Dari awal saya menginjakkan kaki di kota ini pada
tahun 2005, saya mengira kota ini akan memberi apresiasi yang baik untuk para
penulis, terutama penulis sastra, tapi kenyataannya jauh dari apa yang saya
harapkan, penulis sastra tak mampu menarik rasa para orang-orang Dinas untuk
sekedar memberi sumbangan berupa uang. Entah mengapa? Apakah memang dari pusat
benar-benar tidak ada anggaran akan hal itu? Saya tidak tahu.
Bagi penyair sangat sulit untuk mendapat dana untuk
pergi ke luar kota dalam temu sastra, jika acara tersebut tidak ada kepentingan
dengan dinas tersebut. Hal ini sebenarnya tantangan dan sekaligus ironi
berkepanjanga. Entah ini karena presiden kita tak paham puisi atau dari saking
cerdasnya pemimpin kita.
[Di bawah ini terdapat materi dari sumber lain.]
Lemma requests_budget k times q : wf k -> requests q (ticks k times).2 <= budget k q.
Proof.
  revert k. induction times as [|now times IH]; intros k Hwf; cbn [ticks].
  { cbn. by apply budget_range. }
  pose proof (OnTimer_ok k now Hwf) as Hok. pose proof (OnTimer_entry k now q) as Hent.
  destruct (OnTimer k now) as [[k1 call] ret]. cbn [fst] in Hent.
  destruct Hok as (Hwf1 & _ & _ & _ & _ & _ & _ & Hne & _ & Hin).
  specialize (IH k1 Hwf1). destruct (ticks k1 times) as [k2 calls]. cbn [snd] in *.
  pose proof (budget_range k1 q Hwf1). pose proof (budget_range k q Hwf).
  assert (Hstep : (if existsb (Z.eqb q) (match call with Some l => l | None => [] end) then 1 else 0)
                  + budget k1 q <= budget k q).
  { destruct (existsb (Z.eqb q) _) eqn:E.
    - apply existsb_In, Hin in E as (i & Hi & Hd). unfold due in Hd.
      apply andb_true_iff in Hd. rewrite !Z.leb_le in Hd.
      unfold budget in *. rewrite Hi in *. destruct (StdMap.find q (nack_map_ k1)) as [i'|]; [|lia].
      destruct (Hent i' Hwf eq_refl) as (i0 & [= <-] & Ht). revert Ht. unfold tick.
      btests; try lia. intros [= <-]. cbn. lia.
    - unfold budget at 1. destruct (StdMap.find q (nack_map_ k1)) as [i'|] eqn:E1; [|lia].
      destruct (Hent i' Hwf eq_refl) as (i0 & Hi & Ht). unfold budget. rewrite Hi.
      revert Ht. unfold tick. btests; intros [= <-]; cbn; lia. }
  destruct call as [l|]; [|cbn in Hstep; lia].
  unfold requests in *. cbn [List.filter]. destruct (existsb (Z.eqb q) l); cbn [length]; lia.
Qed.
Karena kalau kita melihat para pemimpin Indonesia
semua paham puisi dan membacakan puisi.hanya SBY yang tidak paham puisi apalagi
membacakan puisi. Maka tidak heran kalau penyair di Indonesia sangat sulit
mendapat kursi dan pengakuan yang baik atau penghargaan dari Negara.
Kalau boleh berkaca terhadap Negara tetangga Malaysia
misalnya, di sana ada sastrawan Negara, di Indonesia mana? Jadi sabarlah
sastrawan Indonesia, karena kalian adalah manusia yang banyak di hina dan di
buang oleh negaramu sendiri saat ini. Kata-katamu sia, puisimu sia-sia, karena
jiwa pemimpin kita memang tak memiliki jiwa kesenian atau kepenyairan, maka
tidak heran kalau dalam jiwa-jiwa pemimpin kita gersang jauh dari masyarakat.
Saya menulis ini tidak harus memasukkan teori Karl
Marx, tokoh social, tokoh filsafat atau yang lainnya, karena yang duduk di
kursi Negara orang-orang cerdas tapi tak punya “hati” maunya memikiran
partainya sendiri, politiknya sendiri, tanpa memikirkan keadaan rakyat, bahkan
dasar Negara yaitu pancasila mau dihilangkan.